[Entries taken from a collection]
• • • • •

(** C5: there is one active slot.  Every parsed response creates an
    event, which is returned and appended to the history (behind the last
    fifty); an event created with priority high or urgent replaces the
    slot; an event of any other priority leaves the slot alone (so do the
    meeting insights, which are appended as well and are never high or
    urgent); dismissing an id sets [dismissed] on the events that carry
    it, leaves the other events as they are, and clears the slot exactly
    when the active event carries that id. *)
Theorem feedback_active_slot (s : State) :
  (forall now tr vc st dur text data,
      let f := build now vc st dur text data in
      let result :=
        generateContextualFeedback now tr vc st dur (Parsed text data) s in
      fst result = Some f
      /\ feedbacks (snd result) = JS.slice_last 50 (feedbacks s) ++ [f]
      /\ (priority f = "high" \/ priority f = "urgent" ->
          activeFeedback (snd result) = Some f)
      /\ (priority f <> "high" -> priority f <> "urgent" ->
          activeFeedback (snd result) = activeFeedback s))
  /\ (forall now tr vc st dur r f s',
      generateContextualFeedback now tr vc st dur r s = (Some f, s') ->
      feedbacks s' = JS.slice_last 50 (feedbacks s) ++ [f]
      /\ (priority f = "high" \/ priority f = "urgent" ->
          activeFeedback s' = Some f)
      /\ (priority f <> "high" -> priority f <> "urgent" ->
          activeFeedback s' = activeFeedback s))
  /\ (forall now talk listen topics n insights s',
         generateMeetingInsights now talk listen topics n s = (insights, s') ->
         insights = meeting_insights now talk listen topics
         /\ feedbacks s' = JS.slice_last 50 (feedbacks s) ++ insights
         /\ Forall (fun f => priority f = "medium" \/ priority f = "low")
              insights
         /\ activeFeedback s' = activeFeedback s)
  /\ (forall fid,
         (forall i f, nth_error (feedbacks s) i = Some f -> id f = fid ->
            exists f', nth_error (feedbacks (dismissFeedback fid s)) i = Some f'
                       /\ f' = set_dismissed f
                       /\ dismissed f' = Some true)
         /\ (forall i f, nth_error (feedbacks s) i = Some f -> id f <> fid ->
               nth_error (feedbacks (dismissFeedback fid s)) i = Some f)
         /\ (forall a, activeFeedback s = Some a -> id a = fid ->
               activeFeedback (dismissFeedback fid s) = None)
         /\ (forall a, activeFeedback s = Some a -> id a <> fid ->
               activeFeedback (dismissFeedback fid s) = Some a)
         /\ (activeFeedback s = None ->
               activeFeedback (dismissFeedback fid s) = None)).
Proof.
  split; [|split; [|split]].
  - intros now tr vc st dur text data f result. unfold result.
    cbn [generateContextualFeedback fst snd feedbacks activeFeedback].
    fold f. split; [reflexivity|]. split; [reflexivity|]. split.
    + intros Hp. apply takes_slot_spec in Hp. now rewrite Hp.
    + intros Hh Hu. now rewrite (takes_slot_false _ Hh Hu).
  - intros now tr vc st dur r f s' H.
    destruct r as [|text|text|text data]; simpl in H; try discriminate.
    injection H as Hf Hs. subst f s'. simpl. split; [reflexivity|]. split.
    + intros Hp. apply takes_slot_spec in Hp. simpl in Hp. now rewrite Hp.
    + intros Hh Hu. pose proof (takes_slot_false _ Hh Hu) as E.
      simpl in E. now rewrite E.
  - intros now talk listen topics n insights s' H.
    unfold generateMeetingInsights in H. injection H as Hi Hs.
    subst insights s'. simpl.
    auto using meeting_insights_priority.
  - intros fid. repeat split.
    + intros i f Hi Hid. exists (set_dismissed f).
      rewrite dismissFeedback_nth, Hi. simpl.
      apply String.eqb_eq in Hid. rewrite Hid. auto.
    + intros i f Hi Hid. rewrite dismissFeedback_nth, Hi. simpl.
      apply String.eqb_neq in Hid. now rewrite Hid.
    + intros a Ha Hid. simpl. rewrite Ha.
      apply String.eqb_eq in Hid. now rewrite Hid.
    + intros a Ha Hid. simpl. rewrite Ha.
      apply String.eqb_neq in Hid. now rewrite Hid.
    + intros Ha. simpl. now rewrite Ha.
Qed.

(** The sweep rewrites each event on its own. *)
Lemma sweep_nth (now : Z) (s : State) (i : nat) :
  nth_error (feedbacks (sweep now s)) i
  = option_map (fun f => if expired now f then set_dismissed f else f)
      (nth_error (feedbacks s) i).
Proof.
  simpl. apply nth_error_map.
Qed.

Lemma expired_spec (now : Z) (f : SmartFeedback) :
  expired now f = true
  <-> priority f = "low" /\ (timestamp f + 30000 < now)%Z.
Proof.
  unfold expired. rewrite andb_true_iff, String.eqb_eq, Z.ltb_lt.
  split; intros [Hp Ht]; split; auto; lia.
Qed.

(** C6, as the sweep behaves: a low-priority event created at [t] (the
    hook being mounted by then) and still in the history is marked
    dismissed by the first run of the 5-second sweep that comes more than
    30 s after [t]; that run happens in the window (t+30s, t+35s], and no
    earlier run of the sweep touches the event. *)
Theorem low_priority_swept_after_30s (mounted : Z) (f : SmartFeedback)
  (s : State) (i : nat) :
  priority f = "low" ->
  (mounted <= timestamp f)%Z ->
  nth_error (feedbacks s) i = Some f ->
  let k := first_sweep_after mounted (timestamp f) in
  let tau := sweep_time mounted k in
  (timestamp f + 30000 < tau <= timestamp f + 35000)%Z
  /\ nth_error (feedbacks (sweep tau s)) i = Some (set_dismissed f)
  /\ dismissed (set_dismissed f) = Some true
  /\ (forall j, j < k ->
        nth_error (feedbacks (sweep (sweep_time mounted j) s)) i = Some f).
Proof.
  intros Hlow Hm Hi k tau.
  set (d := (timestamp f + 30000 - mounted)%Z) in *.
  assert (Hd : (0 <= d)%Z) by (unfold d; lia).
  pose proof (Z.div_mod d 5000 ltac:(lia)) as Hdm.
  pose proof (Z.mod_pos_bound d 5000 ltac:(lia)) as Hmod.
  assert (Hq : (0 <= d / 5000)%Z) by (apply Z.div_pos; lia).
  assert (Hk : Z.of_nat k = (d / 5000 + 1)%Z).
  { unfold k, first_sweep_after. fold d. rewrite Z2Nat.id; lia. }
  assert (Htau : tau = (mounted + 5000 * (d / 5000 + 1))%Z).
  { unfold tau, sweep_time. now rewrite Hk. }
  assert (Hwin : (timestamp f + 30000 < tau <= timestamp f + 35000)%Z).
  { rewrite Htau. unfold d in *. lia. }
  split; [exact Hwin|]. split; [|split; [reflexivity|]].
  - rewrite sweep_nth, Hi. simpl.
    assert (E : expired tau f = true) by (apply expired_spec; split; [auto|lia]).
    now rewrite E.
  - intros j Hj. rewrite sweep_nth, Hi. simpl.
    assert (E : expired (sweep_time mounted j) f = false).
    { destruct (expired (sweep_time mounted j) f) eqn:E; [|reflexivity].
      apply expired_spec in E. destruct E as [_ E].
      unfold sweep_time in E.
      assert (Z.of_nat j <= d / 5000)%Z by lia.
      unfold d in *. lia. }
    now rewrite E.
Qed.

• • • • •

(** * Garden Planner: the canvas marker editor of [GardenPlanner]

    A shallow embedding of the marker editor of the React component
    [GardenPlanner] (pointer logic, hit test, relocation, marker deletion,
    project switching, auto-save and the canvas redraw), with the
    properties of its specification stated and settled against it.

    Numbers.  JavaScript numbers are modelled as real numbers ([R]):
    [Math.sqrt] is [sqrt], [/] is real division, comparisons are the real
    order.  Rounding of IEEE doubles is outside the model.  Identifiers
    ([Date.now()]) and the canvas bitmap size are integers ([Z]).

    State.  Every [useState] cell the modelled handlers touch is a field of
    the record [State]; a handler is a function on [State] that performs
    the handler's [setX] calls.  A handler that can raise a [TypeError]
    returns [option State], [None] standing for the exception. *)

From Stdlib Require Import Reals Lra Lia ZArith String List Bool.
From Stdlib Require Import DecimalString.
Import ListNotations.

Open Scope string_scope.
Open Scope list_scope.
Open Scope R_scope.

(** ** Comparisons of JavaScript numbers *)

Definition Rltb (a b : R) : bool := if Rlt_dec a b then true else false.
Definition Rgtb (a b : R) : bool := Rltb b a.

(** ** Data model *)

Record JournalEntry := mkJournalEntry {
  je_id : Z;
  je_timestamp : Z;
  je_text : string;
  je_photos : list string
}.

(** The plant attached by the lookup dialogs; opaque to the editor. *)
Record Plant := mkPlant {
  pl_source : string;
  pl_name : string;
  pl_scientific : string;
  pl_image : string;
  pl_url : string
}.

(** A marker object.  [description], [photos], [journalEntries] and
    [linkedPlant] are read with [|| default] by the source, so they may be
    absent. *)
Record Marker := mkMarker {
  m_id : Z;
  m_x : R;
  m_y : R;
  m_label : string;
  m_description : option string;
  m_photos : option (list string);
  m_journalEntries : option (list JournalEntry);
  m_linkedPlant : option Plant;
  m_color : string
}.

• • • • •

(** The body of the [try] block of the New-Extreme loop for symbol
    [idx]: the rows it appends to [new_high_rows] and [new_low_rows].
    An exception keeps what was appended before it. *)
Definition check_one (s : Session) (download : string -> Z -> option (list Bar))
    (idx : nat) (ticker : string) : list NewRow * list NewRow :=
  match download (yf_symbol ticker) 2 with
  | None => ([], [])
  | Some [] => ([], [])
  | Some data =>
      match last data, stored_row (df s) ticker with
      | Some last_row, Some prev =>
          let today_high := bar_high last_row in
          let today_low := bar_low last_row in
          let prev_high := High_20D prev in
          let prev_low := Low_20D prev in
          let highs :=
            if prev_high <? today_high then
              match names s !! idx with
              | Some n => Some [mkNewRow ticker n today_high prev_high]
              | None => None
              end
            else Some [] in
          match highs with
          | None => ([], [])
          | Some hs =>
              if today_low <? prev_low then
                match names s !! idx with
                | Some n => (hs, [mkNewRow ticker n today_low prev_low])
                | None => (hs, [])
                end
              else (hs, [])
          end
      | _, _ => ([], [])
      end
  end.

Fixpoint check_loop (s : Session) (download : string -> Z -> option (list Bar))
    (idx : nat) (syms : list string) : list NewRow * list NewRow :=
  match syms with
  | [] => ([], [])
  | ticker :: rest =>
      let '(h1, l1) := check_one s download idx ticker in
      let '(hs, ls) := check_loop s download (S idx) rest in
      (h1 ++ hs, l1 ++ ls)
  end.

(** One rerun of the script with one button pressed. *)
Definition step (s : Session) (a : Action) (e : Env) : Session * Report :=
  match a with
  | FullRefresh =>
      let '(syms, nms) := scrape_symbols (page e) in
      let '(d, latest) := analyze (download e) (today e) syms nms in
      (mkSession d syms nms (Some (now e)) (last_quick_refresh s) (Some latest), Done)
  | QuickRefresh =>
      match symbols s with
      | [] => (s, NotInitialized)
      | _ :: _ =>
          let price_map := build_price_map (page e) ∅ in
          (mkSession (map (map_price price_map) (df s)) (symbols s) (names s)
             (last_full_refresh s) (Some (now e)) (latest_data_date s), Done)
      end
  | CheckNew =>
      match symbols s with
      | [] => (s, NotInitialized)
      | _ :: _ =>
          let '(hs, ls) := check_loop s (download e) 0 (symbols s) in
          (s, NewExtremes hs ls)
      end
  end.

• • • • •

[Problem details]: From the entries above, extract only the lines running from the one containing "(** C5: there" through the one containing "when the active event carries that id. *)", inclusive.

[Written solution]:
(** C5: there is one active slot.  Every parsed response creates an
    event, which is returned and appended to the history (behind the last
    fifty); an event created with priority high or urgent replaces the
    slot; an event of any other priority leaves the slot alone (so do the
    meeting insights, which are appended as well and are never high or
    urgent); dismissing an id sets [dismissed] on the events that carry
    it, leaves the other events as they are, and clears the slot exactly
    when the active event carries that id. *)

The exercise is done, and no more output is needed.